• _Extracted data_:
(** Cells after the last number take that number. *)
Lemma interpolate_trailing ys l v k :
  nth_error ys l = Some (Some v) ->
  (forall j, (l < j)%nat -> (j < List.length ys)%nat ->
             nth_error ys j = Some None) ->
  (l < k)%nat -> (k < List.length ys)%nat ->
  nth_error (interpolate_linear ys) k = Some (Some v).
Proof.
  intros Hl Hnone Hlk Hk. unfold interpolate_linear.
  assert (In (Z.of_nat l, v) (valid_samples 0 ys)) as Hin.
  { apply valid_samples_In. exists l. split; [lia | exact Hl]. }
  pose proof (valid_samples_sorted 0 ys) as S.
  assert (forall x y, In (x, y) (valid_samples 0 ys) -> x <= Z.of_nat l) as Hle.
  { intros x y H. apply valid_samples_In in H. destruct H as (j & -> & Hj).
    destruct (Nat.le_gt_cases j l) as [|Hgt]; [lia|].
    rewrite Hnone in Hj; [discriminate | exact Hgt |].
    apply nth_error_Some. congruence. }
  destruct (valid_samples 0 ys) as [|[x0 y0] pts]; [contradiction|].
  rewrite fill_from_nth, (Hnone k Hlk Hk).
  pose proof (Hle x0 y0 (or_introl eq_refl)) as H0.
  destruct (Z.ltb_spec (0 + Z.of_nat k) x0); [lia|].
  do 2 f_equal. apply (np_interp_beyond _ (Z.of_nat l)); auto. lia.
Qed.

(** ** Writing the column back *)

Lemma assign_Meas_nth df ys k :
  nth_error (assign_Meas df ys) k
  = match nth_error df k, nth_error ys k with
    | Some r, Some y => Some (set_Meas r y)
    | _, _ => None
    end.
Proof.
  revert ys k. induction df as [|r df IH]; intros [|y ys] [|k];
    simpl; try reflexivity.
  - now destruct (nth_error df k).
  - apply IH.
Qed.

Lemma assign_Meas_stamps df ys :
  List.length df = List.length ys ->
  map Datetime (assign_Meas df ys) = map Datetime df.
Proof.
  revert ys. induction df as [|r df IH]; intros [|y ys] H;
    simpl in *; try congruence.
  f_equal. apply IH. congruence.
Qed.

Lemma assign_Meas_column df ys :
  List.length df = List.length ys -> map Meas (assign_Meas df ys) = ys.
Proof.
  revert ys. induction df as [|r df IH]; intros [|y ys] H;
    simpl in *; try congruence.
  f_equal. apply IH. congruence.
Qed.

(** ** The normaliser as a whole *)

Lemma normaliser_returns df :
  df <> [] -> fill_missing_hours_and_interpolate df = Ok (normalised df).
Proof.
  intros Hne. unfold fill_missing_hours_and_interpolate.
  now rewrite (resample_Ok _ (drop_duplicates_nonempty df Hne)).
Qed.

Lemma normaliser_empty :
  fill_missing_hours_and_interpolate []
  = Raise (ValueError_cannot_insert "Datetime").
Proof. reflexivity. Qed.

Lemma normaliser_Ok df out :
  fill_missing_hours_and_interpolate df = Ok out ->
  df <> [] /\ out = normalised df.
Proof.
  intros H. destruct df as [|r df]; [discriminate|].
  assert (r :: df <> []) as Hne by discriminate.
  rewrite (normaliser_returns _ Hne) in H. injection H as <-. auto.
Qed.

Lemma normalised_stamps df :
  map Datetime (normalised df)
  = map Datetime (resampled (drop_duplicates df)).
Proof.
  apply assign_Meas_stamps. now rewrite interpolate_length, length_map.
Qed.

Lemma normalised_column df :
  map Meas (normalised df) = interpolate_linear (grid_column df).
Proof.
  unfold grid_column. apply assign_Meas_column.
  now rewrite interpolate_length, length_map.
Qed.

(** A resampled row that holds a number passes through unchanged, and a
    normalised row differs from its resampled row in the number only. *)
Lemma normalised_row df x :
  In x (normalised df) ->
  exists r, In r (resampled (drop_duplicates df))
            /\ Datetime x = Datetime r
            /\ (forall v, Meas r = Some v -> x = r).
Proof.
  intros H. apply In_nth_error in H. destruct H as [k Hk].
  unfold normalised in Hk. rewrite assign_Meas_nth in Hk.
  destruct (nth_error (resampled (drop_duplicates df)) k)
    as [r|] eqn:Er; [|discriminate].
  destruct (nth_error (interpolate_linear _) k) as [y|] eqn:Ey;
    [|discriminate].
  injection Hk as <-. exists r. split; [now apply (nth_error_In _ k)|].
  split; [reflexivity|]. intros v Hv.
  assert (nth_error (map Meas (resampled (drop_duplicates df))) k
          = Some (Some v)) as Hc
      by (rewrite nth_error_map, Er; simpl; now rewrite Hv).
  apply interpolate_known in Hc. rewrite Hc in Ey. injection Ey as <-.
  rewrite <- Hv. apply set_Meas_same.
Qed.

Lemma normalised_keeps df r v :
  In r (resampled (drop_duplicates df)) -> Meas r = Some v ->
  In r (normalised df).
Proof.
  intros H Hv. apply In_nth_error in H. destruct H as [k Hk].
  assert (nth_error (map Meas (resampled (drop_duplicates df))) k
          = Some (Some v)) as Hc
      by (rewrite nth_error_map, Hk; simpl; now rewrite Hv).
  apply interpolate_known in Hc.
  apply (nth_error_In _ k). unfold normalised.
  rewrite assign_Meas_nth, Hk, Hc. f_equal.
  rewrite <- Hv. apply set_Meas_same.
Qed.

Lemma is_min_dedup t df : is_min t df -> is_min t (drop_duplicates df).
Proof.
  intros [H M]. split.
  - now apply drop_duplicates_stamps.
  - intros r Hr. apply M. now apply drop_duplicates_In.
Qed.

Lemma is_max_dedup t df : is_max t df -> is_max t (drop_duplicates df).
Proof.
  intros [H M]. split.
  - now apply drop_duplicates_stamps.
  - intros r Hr. apply M. now apply drop_duplicates_In.
Qed.

Lemma normalised_grid df tmin tmax :
  df <> [] -> is_min tmin df -> is_max tmax df ->
  map Datetime (normalised df) = date_range (floor_h tmin) (floor_h tmax).
Proof.
  intros Hne Hmin Hmax. rewrite normalised_stamps.
  apply resample_stamps.
  - now apply drop_duplicates_nonempty.
  - now apply is_min_dedup.
  - now apply is_max_dedup.
Qed.
(* ================================================================== *)
(** ** A batch in which nothing matches *)

Lemma unmatched_keeps_money (self : CointipBot) (m : Message) (L : list Action)
      (B : list (string * float)) :
  parsed self m = None ->
  invariant (fun w => t_action w = L /\ balances w = B) (fun _ => True)
            (process_message self m).
Proof.
  intros Hp. open_message. unfold parsed in Hp. rewrite Hp. keep_auto.
Qed.

(** X9.  If none of the messages a poll fetches matches a pattern, the
    poll changes neither the ledger nor any balance, whatever fails and
    whatever replies it sends. *)
Theorem unmatched_batch_moves_no_money (self : CointipBot) (w : World) :
  (forall m, In m (fetched self w) -> parsed self m = None) ->
  let w' := snd (check_inbox self w) in
  t_action w' = t_action w /\ balances w' = balances w.
Proof.
  intros Hnone. cbv zeta.
  set (J := fun w1 => t_action w1 = t_action w /\ balances w1 = balances w).
  assert (H : hoare (fun w1 => J w1 /\ unread w1 = unread w) (check_inbox self)
                    (fun _ => J) (fun _ => J)).
  { unfold check_inbox, log.
    eapply hoare_bind with (R := fun _ w1 => J w1 /\ unread w1 = unread w).
    { apply hoare_modify. auto. }
    intros _.
    eapply hoare_bind with (R := fun _ => J).
    2:{ intros _. apply hoare_of_invariant with (I := J) (E := fun _ => True);
          [keep_auto|auto|auto]. }
    eapply hoare_try_except with (X' := fun _ => J).
    - unfold check_inbox_try, ctb_misc.praw_call, get_unread.
      eapply hoare_bind with (R := fun ms w1 => J w1 /\ ms = fetched self w).
      + eapply hoare_bind with (R := fun _ w1 => J w1 /\ unread w1 = unread w).
        { apply hoare_of_invariant
            with (I := fun w1 => J w1 /\ unread w1 = unread w) (E := fun _ => True);
            [keep_auto|auto|tauto]. }
        intros _.
        eapply hoare_bind with (R := fun _ w1 => J w1 /\ unread w1 = unread w).
        { apply hoare_modify. auto. }
        intros _. apply hoare_gets. intros w1 [H1 H2]. split; [exact H1|].
        unfold fetched. rewrite H2. reflexivity.
      + intros ms w1 [H1 Hms].
        assert (G : invariant J (fun _ => True)
                      (for_each (rev ms) (process_message self))).
        { apply invariant_for_each. intros m Hm.
          apply unmatched_keeps_money. apply Hnone. subst ms.
          apply in_rev. exact Hm. }
        specialize (G w1 H1).
        destruct (for_each (rev ms) (process_message self) w1) as [[e|[]] w2];
          [exact (proj1 G)|exact G].
    - intros e h Hh. unfold check_inbox_handlers in Hh.
      destruct (is_transient e).
      + inversion Hh. subst h. unfold log, sleep.
        apply hoare_of_invariant with (I := J) (E := fun _ => True);
          [keep_auto|auto|auto].
      + destruct (is_Exception e); [|discriminate Hh].
        inversion Hh. subst h. unfold log.
        apply hoare_of_invariant with (I := J) (E := fun _ => True);
          [keep_auto|auto|auto].
    - auto. }
  specialize (H w (conj (conj eq_refl eq_refl) eq_refl)).
  destruct (check_inbox self w) as [[e|b] w']; exact H.
Qed.
(** * Voyana travel concierge: the search-and-rank pipeline

    A shallow embedding of the Python back end (backend/app) and the
    properties its specification states about it.

    Conventions of the embedding:
    - a Python [float] is an exact rational ([Q]); rounding, infinities and
      NaN are outside the model, and equality of floats is [Qeq]; the one
      place where the last digit of a float decides an outcome, the order
      of two flights whose scores are a rounding error apart, is modelled
      a second time on binary64 numbers ([Binary64]);
    - a Python [int] is a [Z], a [str] a [string], [Optional[T]] an [option];
    - a Pydantic model is a record, an in-place mutation of the shared
      [AgentState] is explicit state passing;
    - an exception is a value [Raise msg] of the [result] type, [msg] being
      what [str(e)] returns;
    - text is ASCII: the methods of [str] are modelled on characters whose
      code is below 128;
    - calls that leave the process (LLM, flight and lodging providers) are
      fields of an environment record, and every call is logged in a trace;
    - the LangGraph state graph is the chain of nodes and conditional edges
      that [_build_graph] declares, run on one shared state object;
    - [logger] calls are not modelled. *)

From Stdlib Require Import List String Ascii ZArith QArith Bool Lia Lqa.
From Stdlib Require Import DecimalString DecimalZ Permutation Sorted.
From Stdlib Require Import Floats Uint63.
Import ListNotations.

• _What you need to do_:
Scan the listing above for the line that has "Lemma is_max_dedup t", then copy exactly from that line through the line that has "- now apply drop_duplicates_nonempty.".

• _Solved problem_:
Lemma is_max_dedup t df : is_max t df -> is_max t (drop_duplicates df).
Proof.
  intros [H M]. split.
  - now apply drop_duplicates_stamps.
  - intros r Hr. apply M. now apply drop_duplicates_In.
Qed.

Lemma normalised_grid df tmin tmax :
  df <> [] -> is_min tmin df -> is_max tmax df ->
  map Datetime (normalised df) = date_range (floor_h tmin) (floor_h tmax).
Proof.
  intros Hne Hmin Hmax. rewrite normalised_stamps.
  apply resample_stamps.
  - now apply drop_duplicates_nonempty.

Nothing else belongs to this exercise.